A police probe into one of the suspects, following an Interpol request, suggested the individual "is a member of the Mujahedeen-e Khalq Organization," the Tehran mission in the United Nations said in a letter to U.N. chief Ban Ki-moon on Friday, the official IRNA news agency reported.

The letter did not explicitly identify or give the whereabouts of the suspect, but was apparently referring to Gholam Shakuri.

However, it said the new revelation proves that "U.S. claims about the involvement of the Iranian government (in the alleged plot) do not border reality."

The United States alleges Shakuri is an Iranian official in the elite Quds unit, a shadowy special operations outfit in the Islamic republic's Revolutionary Guards, and that he co-conspired with an Iranian-American car salesman, Manssor Arbabsiar, to kill the Saudi ambassador to Washington.

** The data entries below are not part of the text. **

(** What the answer [text] (trimmed by readLine) leads to: the next
    question, or the timer and the configuration. *)
Definition answer (st : dstate) (text : string)
  : GoM MainEvent (dstate + Timer * TimerConfig) :=
  match st with
  | AskName => mret (inl (AskText text))
  | AskText name => mret (inl (AskWork name text []))
  | AskWork name notifText phases =>
      match parseDuration text with
      | inl _ => _ ← emit (Print invalid_duration); mret (inl (AskWork name notifText phases))
      | inr workDur => mret (inl (AskBreak name notifText phases workDur))
      end
  | AskBreak name notifText phases workDur =>
      match parseDuration text with
      | inl _ => _ ← emit (Print invalid_duration); mret (inl (AskWork name notifText phases))
      | inr breakDur =>
          mret (inl (AskMore name notifText (phases ++ [mkTimerPhase workDur breakDur])))
      end
  | AskMore name notifText phases =>
      if decide (ToLower text <> "y") then mret (inl (AskCycles name notifText phases))
      else mret (inl (AskWork name notifText phases))
  | AskCycles name notifText phases =>
      p0 ← index phases 0;
      mret (inr (created name notifText phases (read_maxCycles text) p0))
  end.

(** The texts of a list, printed in order. *)
Definition print_all (es : list MainEvent) : GoM MainEvent unit := mkGoM es (Ok tt).

(** One step: the line is read, the answer taken, and the dialogue goes
    on to the next question. *)
Definition dialogue_step (st : dstate) (r : reader)
  : GoM MainEvent ((dstate + Timer * TimerConfig) * reader) :=
  x ← answer st (TrimSpace (ReadString r).1);
  match x with
  | inl st' => _ ← print_all (ask st'); mret (inl st', (ReadString r).2)
  | inr tc => mret (inr tc, (ReadString r).2)
  end.

(** At most [k] steps from the question [st]: the question reached, or
    the result. *)
Fixpoint run_dialogue (k : nat) (st : dstate) (r : reader)
  : GoM MainEvent (dstate * reader + Timer * TimerConfig * reader) :=
  match k with
  | O => mret (inl (st, r))
  | S k =>
      x ← dialogue_step st r;
      match x.1 with
      | inl st' => run_dialogue k st' x.2
      | inr tc => mret (inr (tc, x.2))
      end
  end.

(** The dialogue from the point where it goes to the question [st]. *)
Definition dialogue_from (st : dstate) (k : nat) (r : reader)
  : GoM MainEvent (dstate * reader + Timer * TimerConfig * reader) :=
  _ ← print_all (ask st); run_dialogue k st r.

#[global] Arguments print_all : simpl never.

(** The phases the dialogue has collected, and the work time of the
    phase it has begun. *)
Definition so_far (st : dstate) : list TimerPhase :=
  match st with
  | AskName | AskText _ => []
  | AskWork _ _ phases | AskBreak _ _ phases _ | AskMore _ _ phases | AskCycles _ _ phases =>
      phases
  end.

Definition begun (st : dstate) : option Duration :=
  match st with
  | AskBreak _ _ _ workDur => Some workDur
  | _ => None
  end.

(** [collected P Q st]: the phases collected satisfy [P], the work time
    of the phase begun satisfies [Q]. *)
Definition collected (P : TimerPhase -> Prop) (Q : Duration -> Prop) (st : dstate) : Prop :=
  Forall P (so_far st) /\ from_option Q True (begun st).

#[export] Instance collected_dec P Q `{!forall p, Decision (P p)} `{!forall d, Decision (Q d)}
  st : Decision (collected P Q st).
Proof. unfold collected. destruct st; simpl; apply _. Defined.

(** Unfolds the monad: both sides of an equation become a list of
    events and an outcome. *)
Ltac unfold_monad :=
  unfold print_all, emit, mbind, GoM_bind, mret, GoM_ret; simpl.

(** ** The steps, unfolded *)

Section unfold.
Implicit Types (st : dstate) (k fuel : nat) (r : reader) (ps : list TimerPhase).

(** Where the dialogue stands after the iterations of the phase loop: at
    the question of the cycles when the loop has ended, at the work time
    of the next phase when the fuel has run out. *)
Definition after_phases (name text : string) (stop : list TimerPhase * reader)
    (res : option (list TimerPhase * reader))
  : GoM MainEvent (dstate * reader + Timer * TimerConfig * reader) :=
  match res with
  | Some (ps, r) => dialogue_from (AskCycles name text ps) 0 r
  | None => dialogue_from (AskWork name text stop.1) 0 stop.2
  end.

Lemma dialogue_from_O st r : dialogue_from st 0 r = mkGoM (ask st) (Ok (inl (st, r))).
Proof. unfold dialogue_from. simpl. unfold print_all. by rewrite bind_Ok, app_nil_r. Qed.

Lemma dialogue_from_S st k r :
  dialogue_from st (S k) r =
    _ ← print_all (ask st);
    x ← answer st (TrimSpace (ReadString r).1);
    match x with
    | inl st' => dialogue_from st' k (ReadString r).2
    | inr tc => mret (inr (tc, (ReadString r).2))
    end.
Proof.
  unfold dialogue_from. apply bind_ext. intros _. simpl. unfold dialogue_step.
  rewrite bind_assoc. apply bind_ext. intros [st'|tc].
  - by rewrite bind_assoc, bind_ext with (f' := fun _ => run_dialogue k st' (ReadString r).2)
      by (intros; by rewrite bind_ret_l).
  - by rewrite bind_ret_l.
Qed.

(** One iteration of the phase loop, question by question. *)
Lemma read_phases_S name text fuel r ps :
  read_phases (S fuel) r ps =
    _ ← print_all (ask (AskWork name text ps));
    match parseDuration (TrimSpace (ReadString r).1) with
    | inl _ => _ ← emit (Print invalid_duration); read_phases fuel (ReadString r).2 ps
    | inr w =>
        let r1 := (ReadString r).2 in
        _ ← print_all (ask (AskBreak name text ps w));
        match parseDuration (TrimSpace (ReadString r1).1) with
        | inl _ => _ ← emit (Print invalid_duration); read_phases fuel (ReadString r1).2 ps
        | inr b =>
            let r2 := (ReadString r1).2 in
            _ ← print_all (ask (AskMore name text (ps ++ [mkTimerPhase w b])));
            if decide (ToLower (TrimSpace (ReadString r2).1) <> "y")
            then mret (Some (ps ++ [mkTimerPhase w b], (ReadString r2).2))
            else read_phases fuel (ReadString r2).2 (ps ++ [mkTimerPhase w b])
        end
    end.
Proof.
  simpl. unfold readLine, print_all, emit, mbind, GoM_bind, mret, GoM_ret. simpl.
  destruct (parseDuration _) as [e|w]; [done|]. simpl.
  destruct (parseDuration _) as [e|b]; [done|]. simpl. by case_decide.
Qed.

While Arbabsiar is in U.S. custody, American officials say they believe Shakuri is in Iran, and they have called on Tehran to turn him over to face charges.

Tehran has vehemently denied any involvement in the alleged plot, and accused Washington of seeking to divert attention from domestic economic woes and foreign policy failures in the Middle East and attempting to fuel tensions between Iran and its neighbors.

The Mujahedeen-e Khalq Organization, also known as the People's Mujahedeen of Iran, is the main armed Iranian exile group that aims to overthrow Iran's Islamic regime.

The United States and Iran consider the group to be a terrorist organization but it was removed from a list of 50 banned militant groups compiled by the European Union in January 2009.

On October 27, Iranian foreign minister Ali Akbar Salehi confirmed an Interpol request concerning Gholam Shakuri, hinting the suspect was a member of the Mujahedeen group.

"There are 150 Gholam Shakuris (in Iran). Interpol sent us a question about this name, and our investigation showed a certain Gholam Shakuri who lives in the United States and is a member of the Mujahedeen-e Khalq Organization," Salehi was quoted in Iranian media as saying in Saudi Arabia.